R2G DESIGNERS - READ THIS!!!!!!!!!!!!!

Adviser Perspectives enabled me to reply in their AP Viewpoint area, which I did:

http://www.apviewpoint.com/component/kunena/?func=view&catid=94&id=8888&Itemid=0#8888

I’ll also move traffic there from hvst.com, which has a serious professional audience, and will probably do a summary version on Forbes.

re: High Liquidity Models
This (SPY-Cash) with Hi-Lo Index model switches between SPY and cash.
Liquidity (bottom 20%) according to the R2G conversion routine is $1,529,902,720.

The timing indicator is derived from a custom series which is the daily indicator of the ratio of the number of S&P500 stocks that have reached new 3-month-highs minus those that have reached new 3-month-lows, divided 500. There is only one variable in the model. It is therefore highly unlikely to fail in the future.

Using the P123 formula the maximum port size is about $3-Billion. That should be enough!
BTW this model is currently in cash.



Marc,

The link takes me to a sign-up page for advisers.

Thanks.

Yes, so i see. I checked with them about exclusivity and they ay they are fine with me reproducing elsewhere with acknowledgement, but as a matter of courtesy, I’m going to hold off for a few days to give the author an opportunity to reply. When appropriate, I’ll provide a link tro a site you’ll be able to access.

Why do you believe that using only one variable would lead to a higher likelihood of success?

I didn’t follow this part of the thread so I have no idea what the issue is. But when I see that phrase, I instinctively go “Oh sh**!”

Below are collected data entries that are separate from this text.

(* ===== verification/Network.v ===== *)
(** * Routes for several network interfaces: pkg/network/network.go

    The route manager finds the interfaces that carry Lustre traffic, decides whether to
    use more than one of them, and gives each a routing table of its own.  The
    kernel's netlink interface, the node's labels in Kubernetes and the cloud's metadata are its
    environment. *)
From S2P Require Import Prelude GoStr GoErr Driver.

Local Open Scope string_scope.
Local Open Scope list_scope.
Local Open Scope Z_scope.

(** ** IP addresses (package net)

    An IPv4 address is a 32-bit number, an IPv6 address a 128-bit one.  An IPv6
    address that maps an IPv4 one is that IPv4 address, as [To4] has it. *)
Inductive IP : Type :=
| V4 (addr : Z)
| V6 (addr : Z).

#[export] Instance IP_eq_dec : EqDecision IP.
Proof. solve_decision. Defined.

Definition octet (addr : Z) (i : Z) : Z := Z.land (Z.shiftr addr (8 * i)) 255.

(** [IP.String()] of an IPv4 address *)
Definition dotted (addr : Z) : string :=
  join "." (itoa <$> [octet addr 3; octet addr 2; octet addr 1; octet addr 0]).

(** A decimal field of an IPv4 address: no leading zero, at most 255. *)
Definition parse_field (s : string) : option Z :=
  match s with
  | "" => None
  | String "0" (String _ _) => None
  | _ =>
      if decide (3 < slen s) then None else
      n ← parse_uint s;
      if decide (n ≤ 255) then Some n else None
  end.

Definition parse_ipv4 (s : string) : option Z :=
  match split "." s with
  | [a; b; c; d] =>
      a ← parse_field a; b ← parse_field b; c ← parse_field c; d ← parse_field d;
      Some (((a * 256 + b) * 256 + c) * 256 + d)
  | _ => None
  end.

Fixpoint parse_hex (acc : Z) (s : string) : option Z :=
  match s with
  | "" => Some acc
  | String a s' => v ← hex_value a; parse_hex (acc * 16 + v) s'
  end.

(** The groups of an IPv6 address between colons; the last may be an IPv4 address. *)
Fixpoint parse_groups (groups : list string) : option (list Z) :=
  match groups with
  | [] => Some []
  | [g] =>
      if has_char "." g then
        v ← parse_ipv4 g; Some [Z.shiftr v 16; Z.land v 65535]
      else
      if decide (slen g = 0 ∨ 4 < slen g) then None else v ← parse_hex 0 g; Some [v]
  | g :: rest =>
      if decide (slen g = 0 ∨ 4 < slen g) then None else
      v ← parse_hex 0 g; vs ← parse_groups rest; Some (v :: vs)
  end.

Definition of_groups (groups : list Z) : Z := foldl (λ acc g, acc * 65536 + g) 0 groups.

(** The text around the first [::] of an address. *)
Fixpoint split_ellipsis (s : string) : option (string * string) :=
  match s with
  | String ":" (String ":" s') => Some ("", s')
  | String a s' => '(l, r) ← split_ellipsis s'; Some (String a l, r)
  | "" => None
  end.

Definition colon_groups (s : string) : option (list Z) :=
  if decide (s = "") then Some [] else parse_groups (split ":" s).

Definition parse_ipv6 (s : string) : option Z :=
  match split_ellipsis s with
  | Some (l, r) =>
      if has_char "." l then None else
      ls ← colon_groups l; rs ← colon_groups r;
      let n := (length ls + length rs)%nat in
      if decide (n < 8)%nat then Some (of_groups (ls ++ replicate (8 - n) 0 ++ rs)) else None
  | None =>
      gs ← colon_groups s;
      if decide (length gs = 8%nat) then Some (of_groups gs) else None
  end.

(** [net.ParseIP] *)
Definition ParseIP (s : string) : option IP :=
  if has_char ":" s then
    v ← parse_ipv6 s;
    Some (if decide (Z.shiftr v 32 = 65535) then V4 (Z.land v (2^32 - 1)) else V6 v)
  else V4 <$> parse_ipv4 s.

(** [net.CIDRMask(ones, 32)] and [IP.Mask] with it: nil for an IPv6 address. *)
Definition CIDRMask (ones : Z) : Z := 2^32 - 2^(32 - ones).
Definition ip_mask (ip : IP) (mask : Z) : option Z :=
  match ip with V4 a => Some (Z.land a mask) | V6 _ => None end.
Definition ip_string (ip : option Z) : string :=
  match ip with Some a => dotted a | None => "<nil>" end.

(** An IPv4 network. *)
Record IPNet : Type := MkIPNet { NetIP : Z; Ones : Z }.

#[export] Instance IPNet_eq_dec : EqDecision IPNet.
Proof. solve_decision. Defined.

Definition ipnet_string (n : IPNet) : string := dotted (NetIP n) +:+ "/" +:+ itoa (Ones n).

(** [net.ParseCIDR] for an IPv4 network; the code ignores the error. *)
Definition ParseCIDR (s : string) : option IPNet :=
  match index "/" s with
  | None => None
  | Some i =>
      addr ← parse_ipv4 (str_take i s);
      ones ← parse_uint (str_drop (S i) s);
      if decide (ones ≤ 32) then Some (MkIPNet (Z.land addr (CIDRMask ones)) ones) else None
  end.

(** ** The environment *)

Record Link : Type := MkLink {
  LinkName : string;
  LinkIndex : Z;
  HardwareAddr : string;   (* its [String()] *)
}.

Record Route : Type := MkRoute {
  RouteLinkIndex : Z;
  Dst : option IPNet;
  Gw : option Z;
  RouteTable : Z;
}.

Record Rule : Type := MkRule {
  Table : Z;
  Src : option IPNet;
}.

#[export] Instance Route_eq_dec : EqDecision Route.
Proof. solve_decision. Defined.
#[export] Instance Rule_eq_dec : EqDecision Rule.
Proof. solve_decision. Defined.

(** The [netlinker] interface; every list is that of the IPv4 family. *)
Class Netlinker (S : Type) : Type := {
  LinkByName : string → M S goerr Link;
  AddrList : Link → M S goerr (list Z);
  RouteList : Link → M S goerr (list Route);
  RouteReplace : Route → M S goerr ();
  RuleAdd : Rule → M S goerr ();
  RuleList : M S goerr (list Rule);
  RouteListFiltered : Z → M S goerr (list Route);
  nl_GetStandardNICs : M S goerr (list string);
}.

(** [NodeClient]: the labels of a node. *)
Class NodeClient (S : Type) : Type := {
  GetNodeWithRetry : string → M S goerr (gmap string string);
}.

(** The metadata client of a route manager; [None] is a nil client. *)
Abbreviation MetadataClient := (option (result goerr (list NetworkInterface))).

Definition multiNICLabel := "lustre.csi.storage.gke.io/multi-nic".
Definition multiNICLabelAlias := "lustre.csi.storage.gke.io/multi-rail".
Definition maxTableID : Z := 252.

(** ** The real [GetStandardNICs], on netlink's list of links and on ethtool *)
Section real_netlink.
Context {S : Type} (LinkList : M S goerr (list Link))
  (NewEthtool : M S goerr ()) (DriverName : string → M S goerr string).

Definition standard_driver (driver : string) : bool :=
  bool_decide (driver = "gve") || bool_decide (driver = "virtio_net") || bool_decide (driver = "idpf").

Fixpoint standard_links (links : list Link) : M S goerr (list string) :=
  match links with
  | [] => mret []
  | link :: rest =>
      driver ← attempt (DriverName (LinkName link));
      nics ← standard_links rest;
      mret (match driver with
            | Ok driver => if standard_driver driver then LinkName link :: nics else nics
            | Err _ => nics
            end)
  end.

Definition realNetlink_GetStandardNICs : M S goerr (list string) :=
  links ← attempt LinkList;
  match links with
  | Err err => fail (ErrWrap ("failed to list network interfaces: " +:+ error_text err) err)
  | Ok links =>
      eth ← attempt NewEthtool;
      match eth with
      | Err err => fail (ErrWrap ("failed to create ethtool: " +:+ error_text err) err)
      | Ok _ => standard_links links
      end
  end.
End real_netlink.

(** ** [RouteManager] *)
Section route_manager.
Context {S : Type} `{Netlinker S} `{NodeClient S} (mc : MetadataClient).

Definition metaNICMap (metaNICs : list NetworkInterface) : gmap string NetworkInterface :=
  foldl (λ m metaNIC, <[to_lower (Mac metaNIC) := metaNIC]> m) ∅ metaNICs.

(** The loop of [validateNICs]. *)
Fixpoint valid_nics (primaryNetwork : string) (metaNICMap : gmap string NetworkInterface)
    (nics : list string) : M S goerr (list string) :=
  match nics with
  | [] => mret []
  | nic :: rest =>
      link ← attempt (LinkByName nic);
      valid ← valid_nics primaryNetwork metaNICMap rest;
      mret (match link with
            | Err _ => valid
            | Ok link =>
                match metaNICMap !! to_lower (HardwareAddr link) with
                | Some metaNIC =>
                    if decide (NicNetwork metaNIC = primaryNetwork) then nic :: valid else valid
                | None => valid
                end
            end)
  end.

Definition validateNICs (metadata : result goerr (list NetworkInterface)) (nics : list string)
    : M S goerr (list string) :=
  match metadata with
  | Err err => fail (ErrWrap ("failed to get network interfaces from metadata: " +:+ error_text err) err)
  | Ok [] => fail (ErrText "no network interfaces found in instance metadata; cannot perform VPC validation")
  | Ok ((primary :: _) as metaNICs) => valid_nics (NicNetwork primary) (metaNICMap metaNICs) nics
  end.

(** [sort.Strings] *)
Definition sort_strings (l : list string) : list string := merge_sort String.le l.

Definition GetStandardNICs : M S goerr (list string) :=
  nics ← nl_GetStandardNICs;
  let nics := sort_strings nics in
  if decide (length nics ≤ 1)%nat then mret nics
  else
    match mc with
    | None => fail (ErrText "metadata client is nil, cannot perform VPC validation for multi-NIC setup")
    | Some metadata => validateNICs metadata nics
    end.

(** The loop of [GetPrimaryNIC]. *)
Fixpoint find_mac (primaryMAC : string) (nics : list string) : M S goerr (option string) :=
  match nics with
  | [] => mret None
  | nic :: rest =>
      link ← attempt (LinkByName nic);
      match link with
      | Err _ => find_mac primaryMAC rest
      | Ok link =>
          if decide (to_lower (HardwareAddr link) = primaryMAC) then mret (Some nic)
          else find_mac primaryMAC rest
      end
  end.

Definition GetPrimaryNIC : M S goerr string :=
  match mc with
  | None => fail (ErrText "metadata client is nil, cannot identify primary NIC")
  | Some (Err err) =>
      fail (ErrWrap ("failed to get network interfaces from metadata: " +:+ error_text err) err)
  | Some (Ok []) => fail (ErrText "no network interfaces found in instance metadata")
  | Some (Ok (primary :: _)) =>
      let primaryMAC := to_lower (Mac primary) in
      nics ← wrap "failed to get standard NICs" nl_GetStandardNICs;
      found ← find_mac primaryMAC nics;
      match found with
      | Some nic => mret nic
      | None => fail (ErrText ("no standard NIC found matching primary metadata MAC " +:+ primaryMAC))
      end
  end.

(** The rule for a table and a source address exists already. *)
Definition rule_exists (rule : Rule) (existingRules : list Rule) : bool :=
  existsb (λ r, bool_decide (Table r = Table rule) &&
    match Src r, Src rule with
    | Some src, Some src' => bool_decide (ipnet_string src = ipnet_string src')
    | _, _ => false
    end) existingRules.

Definition lustre_route (link : Link) (ip : IP) (gateway tableID : Z) : Route :=
  let networkInstanceIP := ip_string (ip_mask ip (CIDRMask 16)) +:+ "/16" in
  MkRoute (LinkIndex link) (ParseCIDR networkInstanceIP) (Some gateway) tableID.

Definition configureRoutesForNIC (nicName : string) (nicIPAddr : Z) (instanceIPAddr : string)
    (tableID : Z) : M S goerr () :=
  link ← wrap ("failed to get interface " +:+ nicName) (LinkByName nicName);
  routes ← wrap ("failed to list routes for " +:+ nicName) (RouteList link);
  match head (omap Gw routes) with
  | None => fail (ErrText ("could not find gateway for " +:+ nicName))
  | Some gateway =>
      match ParseIP instanceIPAddr with
      | None => fail (ErrText ("invalid ip address format: " +:+ instanceIPAddr))
      | Some ip =>
          _ ← wrap ("failed to replace/add route for " +:+ nicName)
                (RouteReplace (lustre_route link ip gateway tableID));
          let rule := MkRule tableID (Some (MkIPNet nicIPAddr 32)) in
          existingRules ← wrap "failed to list rules" RuleList;
          if rule_exists rule existingRules then mret ()
          else
            r ← attempt (RuleAdd rule);
            match r with
            | Ok _ => mret ()
            | Err err =>
                if is_exist err then mret ()
                else fail (ErrWrap ("failed to add rule for " +:+ nicName +:+ ": " +:+ error_text err) err)
            end
      end
  end.

Definition GetNICIPAddr (nicName : string) : M S goerr Z :=
  link ← wrap ("could not get link " +:+ nicName) (LinkByName nicName);
  addrs ← wrap ("could not get address for " +:+ nicName) (AddrList link);
  match addrs with
  | [] => fail (ErrText ("could not get address for " +:+ nicName))
  | addr :: _ => mret addr
  end.

Definition ConfigureRoute (nicName instanceIP : string) (tableID : Z) : M S goerr () :=
  nicIPAddr ← wrap ("failed to get IP address for " +:+ nicName) (GetNICIPAddr nicName);
  wrap ("failed to configure routes for " +:+ nicName)
    (configureRoutesForNIC nicName nicIPAddr instanceIP tableID).

(** [true] when the feature is disabled. *)
Definition CheckDisableMultiNIC (nodeID : string) (nics : list string) (disableMultiNIC : bool)
    : M S goerr bool :=
  if decide (length nics ≤ 1)%nat then mret true else
  labels ← GetNodeWithRetry nodeID;
  match
    match labels !! multiNICLabel with
    | Some val => Some val
    | None => labels !! multiNICLabelAlias
    end
  with
  | Some val =>
      match parse_bool val with
      | None => fail (ErrText ("strconv.ParseBool: parsing " +:+ quote val +:+ ": invalid syntax"))
      | Some isMultiNICEnabled => mret (negb isMultiNICEnabled)
      end
  | None => mret disableMultiNIC
  end.

(** The loop over the rules in [isTableFree]: the first rule of the table decides. *)
Fixpoint table_rule (tableID targetIP : Z) (rules : list Rule) : option bool :=
  match rules with
  | [] => None
  | r :: rest =>
      if decide (Table r = tableID) then
        match Src r with
        | Some src => Some (bool_decide (NetIP src = targetIP))
        | None => Some false
        end
      else table_rule tableID targetIP rest
  end.

Definition isTableFree (tableID targetIP : Z) : M S goerr bool :=
  rules ← wrap "failed to list rules" RuleList;
  match table_rule tableID targetIP rules with
  | Some free => mret free
  | None =>
      routes ← wrap ("failed to list routes for table " +:+ itoa tableID) (RouteListFiltered tableID);
      if decide (0 < length routes)%nat then mret false else mret true
  end.

(** The loop of [FindNextFreeTableID], with the number of the tables left. *)
Fixpoint find_table (n : nat) (startID id nicIPAddr : Z) : M S goerr Z :=
  match n with
  | O => fail (ErrText ("no free routing tables found between " +:+ itoa startID +:+ " and " +:+ itoa maxTableID))
  | Datatypes.S n' =>
      usable ← isTableFree id nicIPAddr;
      if (usable : bool) then mret id else find_table n' startID (id + 1) nicIPAddr
  end.

Definition FindNextFreeTableID (startID nicIPAddr : Z) : M S goerr Z :=
  find_table (Z.to_nat (maxTableID - startID + 1)) startID startID nicIPAddr.

(** [setUpMultiNIC] of pkg/csi_driver/node.go: a table and a route for every
    additional interface. *)
Definition initialRouteTableID : Z := 100.

Definition internal {A} (msg : string) (m : M S goerr A) : M S goerr A := λ s,
  let '(r, s') := m s in
  (map_err (λ err, ErrStatus Internal (msg +:+ ": " +:+ error_text err)) r, s').

Fixpoint setUpMultiNIC (ip : string) (AdditionalNics : list string) : M S goerr () :=
  match AdditionalNics with
  | [] => mret ()
  | nicName :: nics =>
      nicIPAddr ← internal "Could not get NIC IP address" (GetNICIPAddr nicName);
      tableID ← internal "Error trying to find a free Table ID"
                  (FindNextFreeTableID initialRouteTableID nicIPAddr);
      _ ← internal "Route configuration for Multi-NIC failed" (ConfigureRoute nicName ip tableID);
      setUpMultiNIC ip nics
  end.
End route_manager.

Forget finance. Forget statistics. Forget economics. Remember superstition!!! That’s bigger whammy than the Sports Illustrated cover jinx. :slight_smile:

It is common knowledge that the more variables a model has the less robust it becomes.

Georg,

That is not explicatively true. My 4 best performing ranking systems were created in 2009 by modifying existing older systems. I combined the best 9 systems at the time into 4 new systems and added / subtracted some factors to take advantage of information learned from the last recession. These 4 systems contain from 56 factors to 112 factors. The performance of these 4 systems with 6 years of out-of-sample performance has shown to be more robust than any other public system I can find.

Denny, I am glad that your models worked well for you. But you have only used them during up-market conditions from 2009 onward.

Robustness is the ability of a financial trading system to remain effective under different market conditions. Using an excessive number of parameters may induce overfitting. A model that has been overfitted will generally have poor predictive (out-of-sample) performance, as it can exaggerate minor fluctuations in the data. So I still think that models with fewer parameters that can be varied are more robust than those with many parameters.

Gosh Georg,

6 years out of sample performance since 2009 (that is similar in performance to the Sim) is not enough to show robustness? Is it really necessary to experience a recession to verify robustness? How long do you suggest that we watch your R2G Ports for robustness before we subscribe? :smiley:

I do understand that there is academic studies that “show” fewer factors are more robust, I contend that carefully constructed systems with many independent factors have a good probability to be more robust than much simpler systems. Especially if they are designed using EvenID = 1 stocks, and then are tested against totally out of sample EvenID = 0 stocks.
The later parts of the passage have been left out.